A total of 15.61 million houses have been damaged, with 3.13 million having collapsed.
State news agency Xinhua said that latest figures indicated that at 8pm on Friday, 116,460 injured people were taken to hospital, with 15,858 people in a critical condition.
Meanwhile, thousands fled areas near the town of Beichuan, fearful of flooding after landslides blocked rivers.
Xinhua said earlier that a lake in the county “may burst its bank at any time”.
Rain began to fall in Qingchuan county for the first time since the initial quake, increasing the risk of floods and more building collapses, and worsening living conditions for homeless survivors sheltered under tents and makeshift canopies.
Aftershocks continued, shaking President Hu Jintao as he praised rescue workers during a tour of the destruction.
Save the Children warned that Chinese parents should be given time to search for children missing in the earthquake, as offers from around the world flood in to adopt orphaned youngsters.
The charity said thousands of parents would have been hundreds of miles away from their loved ones when the quake struck, as they are often forced to leave children in rural homes to seek out a living in the industrial cities.

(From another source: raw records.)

(** The bytes of a value, read back in little-endian order. *)
Lemma load_le_bytes_of n m a v :
(forall i, 0 <= i < Z.of_nat n -> m (a + i) = byte_of_Z (v / 256 ^ i)) ->
load_le n m a = v mod 256 ^ Z.of_nat n.
Proof.
revert a v. induction n as [| k IH]; intros a v H.
- simpl. now rewrite Z.mod_1_r.
- cbn [load_le].
replace (m a) with (byte_of_Z v).
2:{ specialize (H 0). rewrite Z.add_0_r, Z.pow_0_r, Z.div_1_r in H.
    symmetry. apply H. lia. }
rewrite (IH (a + 1) (v / 256)).
+ rewrite byte_to_of_Z, Nat2Z.inj_succ, Z.pow_succ_r by lia.
  symmetry. apply Z.rem_mul_r; [lia |].
  apply Z.pow_pos_nonneg; lia.
+ intros i Hi. replace (a + 1 + i) with (a + (i + 1)) by lia.
  rewrite H by lia.
  rewrite Z.pow_add_r, Z.pow_1_r by lia.
  rewrite (Z.mul_comm (256 ^ i)), Z.div_div by (try lia; apply Z.pow_pos_nonneg; lia).
  reflexivity.
Qed.

Lemma load_store_same n m a v :
load_le n (store_le n m a v) a = v mod 256 ^ Z.of_nat n.
Proof.
apply load_le_bytes_of. intros i Hi. unfold store_le.
replace ((a <=? a + i) && (a + i <? a + Z.of_nat n)) with true.
- now replace (a + i - a) with i by lia.
- symmetry. apply andb_true_iff. split; [apply Z.leb_le | apply Z.ltb_lt]; lia.
Qed.
(** * DI-IT2-FLC-FM: double-input interval type-2 fuzzy position controller

    A shallow embedding of
    [center_alignment/controllers/src/DI-IT2-FLC-FM.cpp].

    Numbers.  The program computes on C++ [double]s.  The embedding takes
    every [double] as an exact rational ([Q]); literals stand at their
    decimal value ([0.004] is [4/1000], [M_PI] is the decimal literal of
    [math.h]).  Rounding, infinities and NaN are outside the model; the one
    place where the program can leave the finite numbers, a division by
    zero in the three-region compositor, is made explicit with [option].
    Rationals are compared with [==] ([Qeq]), since [Q] has no normal
    forms.

    [abs] is the [double] overload ([std::abs]): the program writes [cout]
    and [endl] unqualified, so namespace [std] is open where [phi] and
    [denormalizeAngle] are compiled. *)

From Stdlib Require Import String Ascii QArith Qabs Lqa Lia ZArith List Bool.
Import ListNotations.

Local Open Scope Q_scope.

(** ** Comparisons of the source, as booleans *)

Module Cmp.

(** [a <= b] *)
Definition le (a b : Q) : bool := Qle_bool a b.

(** [a < b] *)
Definition lt (a b : Q) : bool := negb (Qle_bool b a).

(** [a >= b] *)
Definition ge (a b : Q) : bool := Qle_bool b a.

(** [a > b] *)
Definition gt (a b : Q) : bool := negb (Qle_bool a b).

End Cmp.

(** ** Scalar primitives *)

(** [M_PI] of [math.h]. *)
Definition M_PI : Q := 314159265358979323846 # 100000000000000000000.

(** [DI_IT2_FLC_FM::denormalizeAngle] *)
Definition denormalizeAngle (a1 a2 : Q) : Q :=
  if Cmp.gt (Qabs (a2 - a1)) M_PI then
    if Cmp.lt a2 a1 then a1 - 2 * M_PI else a1 + 2 * M_PI
  else a1.

(** [DI_IT2_FLC_FM::bound] *)
Definition bound (n : Q) : Q :=
  if Cmp.le n (-1) then -1 else if Cmp.ge n 1 then 1 else n.

(** [DI_IT2_FLC_FM::phi] *)
Definition phi (sigma1 sigma2 : Q) : Q :=
  sigma1 + sigma2 - (Qabs sigma1 * sigma2 + sigma1 * Qabs sigma2) / 2.

(** ** The three-region compositor

    [phi1], [phi2], [phi3], [omega12] and [omega23] divide without a guard.
    On [double]s a zero divisor gives an infinity or a NaN, which then
    spreads through the sum; the embedding returns [None] for every such
    result and [Some q] for a finite one.  The functions read the globals
    [alpha1] and [alpha2], here their first two arguments. *)

Module Compositor.

(** [n / d] of the source. *)
Definition div (n d : Q) : option Q :=
  if Qeq_bool d 0 then None else Some (n / d).

Definition lift2 (f : Q -> Q -> Q) (a b : option Q) : option Q :=
  match a, b with
  | Some u, Some v => Some (f u v)
  | _, _ => None
  end.

Definition add := lift2 Qplus.
Definition sub := lift2 Qminus.
Definition neg (a : option Q) : option Q := option_map Qopp a.

Section Alpha.
Variables alpha1 alpha2 : Q.

(** The divisors, in the order in which the source writes them. *)
Definition phi1_den1 (sigma1 sigma2 : Q) : Q :=
  (sigma1 + 1)*(sigma2 + 1) + alpha1*alpha2*sigma1*sigma2
  - alpha1*alpha2*sigma1*(sigma2 + 1) - alpha1*alpha2*sigma2*(sigma1 + 1).

Definition phi1_den2 (sigma1 sigma2 : Q) : Q :=
  sigma1*sigma2 - sigma1*(sigma2 + 1) - sigma2*(sigma1 + 1)
  + alpha1*alpha2*(sigma1 + 1)*(sigma2 + 1).

Definition phi2_den1 (sigma1 sigma2 : Q) : Q :=
  sigma1*(sigma2 + 1) - alpha1*alpha2*sigma1*sigma2
  + alpha1*alpha2*sigma2*(sigma1 - 1) - alpha1*alpha2*(sigma1 - 1)*(sigma2 + 1).

Definition phi2_den2 (sigma1 sigma2 : Q) : Q :=
  sigma2*(sigma1 - 1) - alpha1*alpha2*sigma1*sigma2
  + alpha1*alpha2*sigma1*(sigma2 + 1) - alpha1*alpha2*(sigma1 - 1)*(sigma2 + 1).

Definition phi3_den1 (sigma1 sigma2 : Q) : Q :=
  (sigma1 - 1)*(sigma2 - 1) + alpha1*alpha2*sigma1*sigma2
  - alpha1*alpha2*sigma1*(sigma2 - 1) - alpha1*alpha2*sigma2*(sigma1 - 1).

Definition phi3_den2 (sigma1 sigma2 : Q) : Q :=
  sigma1*sigma2 - sigma1*(sigma2 - 1) - sigma2*(sigma1 - 1)
  + alpha1*alpha2*(sigma1 - 1)*(sigma2 - 1).

(** [DI_IT2_FLC_FM::phi1] *)
Definition phi1 (sigma1 sigma2 : Q) : option Q :=
  add
    (div ((alpha1*alpha2*sigma1*(sigma2 + 1))/2 - (alpha1*alpha2*sigma1*sigma2)/2
          + (alpha1*alpha2*sigma2*(sigma1 + 1))/2)
         (phi1_den1 sigma1 sigma2))
    (div ((sigma1*(sigma2 + 1))/2 - (sigma1*sigma2)/2 + (sigma2*(sigma1 + 1))/2)
         (phi1_den2 sigma1 sigma2)).

(** [DI_IT2_FLC_FM::phi2] *)
Definition phi2 (sigma1 sigma2 : Q) : option Q :=
  sub
    (div ((sigma1*(sigma2 + 1))/2 - (alpha1*alpha2*sigma2*(sigma1 - 1))/2)
         (phi2_den1 sigma1 sigma2))
    (div ((sigma2*(sigma1 - 1))/2 - (alpha1*alpha2*sigma1*(sigma2 + 1))/2)
         (phi2_den2 sigma1 sigma2)).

China country director Wyndham James said: “This is a chaotic situation. It is vital that children are kept safe while their parents are searching for them.
“The government has announced that it will care for the children until things calm down, which we hope will give time for that to happen.
“It is important now to set up centres that can provide a safe place where the tracing work can begin so children and parents can be reunited.
“This is important for the children, but it’s also hugely comforting for parents to know.”